Scrapling Web Scraping

ReviewAudited by ClawScan on May 1, 2026.

Overview

This is a coherent web-scraping skill, but it includes disclosed anti-bot, proxy, MCP, and persistence features that should only be used on authorized targets.

Install dependencies in an isolated environment, verify the Scrapling/Playwright packages, configure the MCP server only if you trust it, and use stealth/proxy/large-crawl features only with authorization. Review and delete crawl outputs, checkpoints, and session data when they may contain sensitive information.

Findings (4)

Artifact-based informational review of SKILL.md, metadata, install specs, static scan signals, and capability signals. ClawScan does not execute the skill or run runtime probes.

What this means

If misused, the agent could help access or stress websites in ways that violate site rules or legal restrictions.

Why it was flagged

The skill explicitly teaches anti-bot and Cloudflare-handling workflows. This is disclosed and aligned with the scraping purpose, but it can be misused against sites where the user lacks permission.

Skill content
`fetch_stealthy` — Anti-bot bypass mode ... solve_cloudflare=True,  # Auto-solve Turnstile
Recommendation

Use stealth, proxy, and large-crawl features only for sites you own, are authorized to test, or are explicitly permitted to scrape; respect rate limits and terms of service.

What this means

Installing unpinned packages can pull in newer or compromised dependency versions if the package source is not trusted.

Why it was flagged

The setup asks the user to install external dependencies and browser components without pinned versions.
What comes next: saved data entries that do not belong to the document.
(* ===== verification/StartAll.v ===== *)
(** * The collective start: src/src/secondary.rs, src/src/smp.rs

    One procedure on the boot CPU takes the machine from prepared slots to
    parked secondary CPUs: it checks the platform, publishes the translation
    policy, maps every release cell and describes what each CPU will use,
    validates and freezes the host's tables, cleans all of it to memory,
    releases the CPUs one after another, waits for each to park, reads every
    firmware cell back, verifies all checkpoints and records the outcome.  This
    file composes the programs of [Publication], [SecondaryBoot], [Pcpu],
    [El2Policy], [HostSpace] and [CpuStartup] the way [start_all] does and
    shows in which order their accesses happen. *)

From S2P Require Import Prelude Page SystemInfo MemoryMap El2Stage1 Atomics SecondaryMailbox El2Policy Pcpu SecondaryBoot.
From S2P Require Import HostMap StartupResources HostSpace SecondaryEntry Publication DeviceTree Topology CpuStartup.

(** The boot status with the slots, the shared configuration, and what a
    release touches besides the target's mailbox. *)
Inductive start_loc := BLoc (l : boot_loc) | CLoc (l : config_loc) | RLoc (l : release_loc).

#[global] Instance start_loc_eq_dec : EqDecision start_loc.
Proof. solve_decision. Defined.

(** A release works on the mailbox of the slot it was given. *)
Definition of_release (id : nat) (l : release_loc) : start_loc :=
  match l with RMail m => BLoc (Slot id (Mail m)) | l => RLoc l end.

Notation sprog A := (prog start_loc (outcome BootError A)).

(** The host's tables are the boot CPU's own and passed along. *)
Definition bprog (A : Type) : Type := carrying start_loc HostSpace BootError A.

Definition editing {E A} (op : stateful HostSpace E A) : bprog A := fun h =>
  let '(r, h') := op h in Ret (Prelude.map_err (fun _ => Preparation) r, h').

Definition GENERATION : Z := 1.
This is expected for Scrapling/Playwright use, but users should verify what they install.

Skill content
pip install scrapling[mcp,playwright]
python -m playwright install chromium
Recommendation

Install in a virtual environment, verify the Scrapling package source, and pin versions for repeatable or production use.

What this means

Local crawl directories or session state may contain data from scraped pages or cookies that should not be kept indefinitely.

Why it was flagged

The skill documents persistent session/cookie state and crawl checkpoint storage. This is useful for scraping but may retain scraped content, selectors, or session data between runs.

Skill content
Use sessions for cookie/state across requests ... **Pause/Resume**: `crawldir` parameter saves checkpoints
Recommendation

Choose crawl directories intentionally, avoid storing sensitive authenticated content unless necessary, and clean up checkpoints, outputs, and session data when finished.

What this means

The agent may send target URLs, fetched HTML, and extraction inputs to the configured MCP server.

Why it was flagged

The skill routes execution through a local Scrapling MCP server. This is central to the design, but target URLs and HTML passed through MCP should be treated as data shared with that tool.

Skill content
"mcpServers": { "scrapling": { "command": "python", "args": ["-m", "scrapling.mcp"] } }
Recommendation

Only configure MCP servers you trust, and avoid sending private or authenticated page content through the tool unless that is intended.